Stored data:
· · · · ·
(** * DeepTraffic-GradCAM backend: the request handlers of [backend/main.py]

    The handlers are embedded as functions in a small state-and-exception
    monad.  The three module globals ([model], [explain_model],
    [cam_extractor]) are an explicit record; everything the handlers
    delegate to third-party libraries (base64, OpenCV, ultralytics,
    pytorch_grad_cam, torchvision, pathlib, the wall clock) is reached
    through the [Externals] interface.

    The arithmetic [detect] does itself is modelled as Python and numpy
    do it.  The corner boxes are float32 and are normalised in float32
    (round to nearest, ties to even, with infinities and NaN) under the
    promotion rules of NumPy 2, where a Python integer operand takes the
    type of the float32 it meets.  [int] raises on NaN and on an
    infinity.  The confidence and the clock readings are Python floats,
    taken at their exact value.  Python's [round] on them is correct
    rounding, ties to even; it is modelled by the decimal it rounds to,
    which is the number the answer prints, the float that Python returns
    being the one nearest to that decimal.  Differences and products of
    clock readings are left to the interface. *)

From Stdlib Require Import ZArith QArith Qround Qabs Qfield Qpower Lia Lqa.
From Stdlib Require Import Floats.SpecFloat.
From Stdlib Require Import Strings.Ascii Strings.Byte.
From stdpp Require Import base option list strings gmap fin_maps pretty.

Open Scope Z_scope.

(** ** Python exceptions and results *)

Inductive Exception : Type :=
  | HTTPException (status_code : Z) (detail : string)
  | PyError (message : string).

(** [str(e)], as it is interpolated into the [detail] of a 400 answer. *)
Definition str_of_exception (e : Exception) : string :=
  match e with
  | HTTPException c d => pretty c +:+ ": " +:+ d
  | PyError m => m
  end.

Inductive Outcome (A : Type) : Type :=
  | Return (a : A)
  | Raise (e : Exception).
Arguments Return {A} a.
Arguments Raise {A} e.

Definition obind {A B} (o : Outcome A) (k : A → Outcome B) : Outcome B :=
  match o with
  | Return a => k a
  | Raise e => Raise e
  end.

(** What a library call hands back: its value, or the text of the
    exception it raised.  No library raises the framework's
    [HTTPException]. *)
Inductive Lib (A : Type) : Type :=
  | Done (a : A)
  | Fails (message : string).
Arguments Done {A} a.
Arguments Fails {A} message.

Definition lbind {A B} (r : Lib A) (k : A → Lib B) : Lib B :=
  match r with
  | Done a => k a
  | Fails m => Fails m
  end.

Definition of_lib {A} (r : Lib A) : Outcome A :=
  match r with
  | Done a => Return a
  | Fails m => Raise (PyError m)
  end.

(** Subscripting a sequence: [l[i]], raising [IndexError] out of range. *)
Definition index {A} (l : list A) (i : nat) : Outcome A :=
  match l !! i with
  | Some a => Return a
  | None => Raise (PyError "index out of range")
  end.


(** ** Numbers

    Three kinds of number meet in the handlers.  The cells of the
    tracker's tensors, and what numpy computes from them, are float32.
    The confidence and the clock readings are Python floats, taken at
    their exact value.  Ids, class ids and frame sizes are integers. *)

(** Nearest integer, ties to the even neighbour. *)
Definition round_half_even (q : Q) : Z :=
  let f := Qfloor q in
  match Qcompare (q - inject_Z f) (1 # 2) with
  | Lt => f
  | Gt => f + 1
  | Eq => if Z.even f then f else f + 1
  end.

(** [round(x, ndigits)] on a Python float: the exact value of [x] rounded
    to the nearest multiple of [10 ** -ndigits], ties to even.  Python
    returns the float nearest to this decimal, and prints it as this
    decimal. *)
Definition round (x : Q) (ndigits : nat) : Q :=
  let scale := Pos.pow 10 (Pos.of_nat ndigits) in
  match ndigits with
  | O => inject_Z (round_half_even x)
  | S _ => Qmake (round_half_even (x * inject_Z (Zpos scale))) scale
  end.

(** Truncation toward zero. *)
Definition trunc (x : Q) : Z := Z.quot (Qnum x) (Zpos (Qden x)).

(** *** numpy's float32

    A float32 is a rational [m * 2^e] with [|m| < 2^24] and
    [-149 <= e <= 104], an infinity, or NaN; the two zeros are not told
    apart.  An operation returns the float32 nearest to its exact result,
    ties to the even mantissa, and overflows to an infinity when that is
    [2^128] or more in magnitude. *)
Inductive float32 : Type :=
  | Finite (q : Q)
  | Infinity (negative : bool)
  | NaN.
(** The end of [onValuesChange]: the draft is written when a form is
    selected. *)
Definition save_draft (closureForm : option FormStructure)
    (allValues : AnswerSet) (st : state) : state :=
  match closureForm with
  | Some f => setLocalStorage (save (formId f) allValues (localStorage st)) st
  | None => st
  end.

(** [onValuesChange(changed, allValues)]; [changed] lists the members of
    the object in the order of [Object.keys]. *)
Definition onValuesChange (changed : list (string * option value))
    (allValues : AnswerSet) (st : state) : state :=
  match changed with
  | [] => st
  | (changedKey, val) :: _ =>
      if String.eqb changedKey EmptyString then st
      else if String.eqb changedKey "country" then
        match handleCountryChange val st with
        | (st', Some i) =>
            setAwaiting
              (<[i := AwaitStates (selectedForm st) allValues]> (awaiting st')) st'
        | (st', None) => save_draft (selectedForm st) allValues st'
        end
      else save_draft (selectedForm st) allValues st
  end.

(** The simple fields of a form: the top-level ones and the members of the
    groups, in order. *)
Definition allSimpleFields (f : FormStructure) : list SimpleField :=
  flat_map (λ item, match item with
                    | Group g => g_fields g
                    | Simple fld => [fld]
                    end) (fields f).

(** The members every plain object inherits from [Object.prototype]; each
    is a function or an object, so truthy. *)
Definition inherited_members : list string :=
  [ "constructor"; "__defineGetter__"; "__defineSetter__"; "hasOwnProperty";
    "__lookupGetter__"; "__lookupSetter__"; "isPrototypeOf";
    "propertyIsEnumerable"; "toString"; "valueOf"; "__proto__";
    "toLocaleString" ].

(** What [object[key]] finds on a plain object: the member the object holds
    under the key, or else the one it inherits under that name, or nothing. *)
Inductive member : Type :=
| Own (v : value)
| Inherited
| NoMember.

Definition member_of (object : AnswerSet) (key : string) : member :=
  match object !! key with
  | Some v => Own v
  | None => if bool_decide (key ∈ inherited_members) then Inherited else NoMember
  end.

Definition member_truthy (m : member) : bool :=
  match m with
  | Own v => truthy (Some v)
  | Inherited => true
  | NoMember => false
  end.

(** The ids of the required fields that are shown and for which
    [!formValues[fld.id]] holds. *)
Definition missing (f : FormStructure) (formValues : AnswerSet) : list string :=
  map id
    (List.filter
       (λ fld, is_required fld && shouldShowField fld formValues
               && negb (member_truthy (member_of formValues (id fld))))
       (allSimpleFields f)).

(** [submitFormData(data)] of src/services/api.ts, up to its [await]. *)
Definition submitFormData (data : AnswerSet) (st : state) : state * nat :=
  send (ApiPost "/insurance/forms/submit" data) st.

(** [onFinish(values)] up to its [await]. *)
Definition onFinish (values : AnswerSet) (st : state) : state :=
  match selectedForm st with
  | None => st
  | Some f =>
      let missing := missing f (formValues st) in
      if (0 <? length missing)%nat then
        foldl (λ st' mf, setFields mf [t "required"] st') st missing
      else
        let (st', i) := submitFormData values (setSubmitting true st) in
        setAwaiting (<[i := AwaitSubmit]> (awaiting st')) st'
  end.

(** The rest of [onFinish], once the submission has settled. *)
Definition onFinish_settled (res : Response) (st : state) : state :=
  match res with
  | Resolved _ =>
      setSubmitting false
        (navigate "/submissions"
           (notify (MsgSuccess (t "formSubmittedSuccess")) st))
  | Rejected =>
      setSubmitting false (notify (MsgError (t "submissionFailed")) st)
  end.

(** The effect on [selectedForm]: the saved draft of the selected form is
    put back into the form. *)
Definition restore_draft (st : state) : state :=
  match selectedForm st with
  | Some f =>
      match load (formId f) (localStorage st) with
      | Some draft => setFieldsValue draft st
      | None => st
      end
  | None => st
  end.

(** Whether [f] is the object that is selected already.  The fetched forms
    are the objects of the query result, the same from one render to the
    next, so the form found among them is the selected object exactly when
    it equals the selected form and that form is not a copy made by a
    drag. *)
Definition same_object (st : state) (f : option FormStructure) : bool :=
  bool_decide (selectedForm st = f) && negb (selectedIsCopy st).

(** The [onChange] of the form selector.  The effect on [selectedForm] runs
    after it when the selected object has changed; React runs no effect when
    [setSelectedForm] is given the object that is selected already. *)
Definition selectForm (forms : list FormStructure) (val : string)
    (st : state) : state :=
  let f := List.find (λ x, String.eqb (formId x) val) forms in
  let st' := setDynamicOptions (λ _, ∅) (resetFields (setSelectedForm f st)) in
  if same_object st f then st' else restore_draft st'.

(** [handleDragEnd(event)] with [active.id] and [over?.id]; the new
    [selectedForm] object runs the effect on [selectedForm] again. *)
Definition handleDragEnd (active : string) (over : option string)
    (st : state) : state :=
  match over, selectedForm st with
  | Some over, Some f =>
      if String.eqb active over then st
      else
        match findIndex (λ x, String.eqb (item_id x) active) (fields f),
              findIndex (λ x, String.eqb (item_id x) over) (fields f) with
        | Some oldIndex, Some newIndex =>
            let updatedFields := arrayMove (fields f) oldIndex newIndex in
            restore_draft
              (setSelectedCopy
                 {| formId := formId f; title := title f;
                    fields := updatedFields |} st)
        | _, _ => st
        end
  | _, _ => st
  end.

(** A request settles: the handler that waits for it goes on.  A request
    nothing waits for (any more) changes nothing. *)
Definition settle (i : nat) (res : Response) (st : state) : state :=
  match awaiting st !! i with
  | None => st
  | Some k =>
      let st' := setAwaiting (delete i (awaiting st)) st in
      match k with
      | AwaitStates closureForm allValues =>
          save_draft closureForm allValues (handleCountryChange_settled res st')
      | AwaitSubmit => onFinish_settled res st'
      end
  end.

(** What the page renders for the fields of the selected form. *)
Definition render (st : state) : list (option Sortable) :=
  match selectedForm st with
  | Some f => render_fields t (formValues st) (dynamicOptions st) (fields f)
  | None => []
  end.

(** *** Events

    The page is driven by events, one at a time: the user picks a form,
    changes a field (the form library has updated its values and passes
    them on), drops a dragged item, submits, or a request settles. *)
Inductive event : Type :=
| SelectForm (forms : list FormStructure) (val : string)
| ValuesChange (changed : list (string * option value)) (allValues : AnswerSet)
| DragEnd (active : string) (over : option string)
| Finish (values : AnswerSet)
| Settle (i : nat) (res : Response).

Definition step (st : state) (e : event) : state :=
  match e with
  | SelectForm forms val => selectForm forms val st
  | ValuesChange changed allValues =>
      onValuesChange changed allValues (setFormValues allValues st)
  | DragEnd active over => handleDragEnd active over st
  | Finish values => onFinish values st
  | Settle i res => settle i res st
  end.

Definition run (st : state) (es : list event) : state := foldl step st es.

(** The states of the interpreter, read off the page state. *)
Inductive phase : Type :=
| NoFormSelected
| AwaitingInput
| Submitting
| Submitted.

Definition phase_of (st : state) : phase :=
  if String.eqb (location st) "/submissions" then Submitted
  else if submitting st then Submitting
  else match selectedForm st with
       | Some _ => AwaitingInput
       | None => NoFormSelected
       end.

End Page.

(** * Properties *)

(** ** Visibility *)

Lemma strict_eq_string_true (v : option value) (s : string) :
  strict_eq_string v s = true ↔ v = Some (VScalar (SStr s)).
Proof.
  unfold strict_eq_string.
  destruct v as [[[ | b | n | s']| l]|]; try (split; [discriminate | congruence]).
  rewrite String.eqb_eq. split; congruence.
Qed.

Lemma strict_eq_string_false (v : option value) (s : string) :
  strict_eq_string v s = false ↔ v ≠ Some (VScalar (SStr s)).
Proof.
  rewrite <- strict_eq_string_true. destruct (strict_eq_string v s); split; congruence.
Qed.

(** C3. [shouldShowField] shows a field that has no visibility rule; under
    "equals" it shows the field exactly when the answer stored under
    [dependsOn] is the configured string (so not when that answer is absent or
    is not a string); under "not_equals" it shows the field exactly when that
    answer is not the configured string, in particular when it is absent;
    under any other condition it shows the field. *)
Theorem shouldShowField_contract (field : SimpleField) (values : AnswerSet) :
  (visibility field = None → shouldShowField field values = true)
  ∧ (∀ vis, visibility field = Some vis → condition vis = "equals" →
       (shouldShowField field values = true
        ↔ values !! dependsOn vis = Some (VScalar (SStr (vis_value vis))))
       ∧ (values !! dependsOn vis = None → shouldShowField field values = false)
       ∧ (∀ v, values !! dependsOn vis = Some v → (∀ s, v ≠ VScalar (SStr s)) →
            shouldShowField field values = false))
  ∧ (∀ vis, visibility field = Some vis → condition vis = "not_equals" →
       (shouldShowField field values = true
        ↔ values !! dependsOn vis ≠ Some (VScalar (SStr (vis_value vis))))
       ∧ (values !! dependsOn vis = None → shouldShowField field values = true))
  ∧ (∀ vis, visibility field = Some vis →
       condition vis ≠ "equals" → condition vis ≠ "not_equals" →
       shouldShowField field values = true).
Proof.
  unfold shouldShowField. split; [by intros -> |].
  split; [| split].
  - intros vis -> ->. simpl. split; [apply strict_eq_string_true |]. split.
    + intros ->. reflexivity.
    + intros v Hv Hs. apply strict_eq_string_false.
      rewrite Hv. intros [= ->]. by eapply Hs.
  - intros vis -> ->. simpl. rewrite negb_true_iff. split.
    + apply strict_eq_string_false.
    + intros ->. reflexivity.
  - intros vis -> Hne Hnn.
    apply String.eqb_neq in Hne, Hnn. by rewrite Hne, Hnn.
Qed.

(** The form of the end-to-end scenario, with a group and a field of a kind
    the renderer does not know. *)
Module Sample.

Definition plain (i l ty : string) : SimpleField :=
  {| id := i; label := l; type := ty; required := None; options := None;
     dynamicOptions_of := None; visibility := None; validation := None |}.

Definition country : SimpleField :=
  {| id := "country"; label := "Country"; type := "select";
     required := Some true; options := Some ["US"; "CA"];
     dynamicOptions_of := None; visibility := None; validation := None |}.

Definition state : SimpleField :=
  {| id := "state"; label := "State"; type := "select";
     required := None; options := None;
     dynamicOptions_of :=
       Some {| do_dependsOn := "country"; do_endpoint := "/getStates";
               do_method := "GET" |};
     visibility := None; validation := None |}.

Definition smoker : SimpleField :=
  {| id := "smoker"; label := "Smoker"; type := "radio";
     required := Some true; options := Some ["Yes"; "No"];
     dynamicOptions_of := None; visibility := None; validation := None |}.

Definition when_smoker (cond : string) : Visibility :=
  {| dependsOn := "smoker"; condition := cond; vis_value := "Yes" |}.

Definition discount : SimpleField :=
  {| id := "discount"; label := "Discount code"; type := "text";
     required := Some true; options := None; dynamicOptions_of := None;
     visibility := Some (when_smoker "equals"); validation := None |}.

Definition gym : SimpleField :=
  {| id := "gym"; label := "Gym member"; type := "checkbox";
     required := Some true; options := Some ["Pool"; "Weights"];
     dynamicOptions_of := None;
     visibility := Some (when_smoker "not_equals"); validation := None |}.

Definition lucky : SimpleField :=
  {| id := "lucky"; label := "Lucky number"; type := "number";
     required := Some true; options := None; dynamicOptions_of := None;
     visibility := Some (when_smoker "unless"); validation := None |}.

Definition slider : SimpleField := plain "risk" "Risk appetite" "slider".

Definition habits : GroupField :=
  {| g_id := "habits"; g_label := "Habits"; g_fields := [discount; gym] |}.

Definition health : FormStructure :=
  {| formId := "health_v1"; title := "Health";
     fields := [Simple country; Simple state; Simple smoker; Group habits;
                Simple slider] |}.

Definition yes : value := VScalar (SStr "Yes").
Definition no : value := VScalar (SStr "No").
· · · · ·
Copy from the entries above each line in which the string "Response" can be found.

◆ Task output:
Definition onFinish_settled (res : Response) (st : state) : state :=
Definition settle (i : nat) (res : Response) (st : state) : state :=
| Settle (i : nat) (res : Response).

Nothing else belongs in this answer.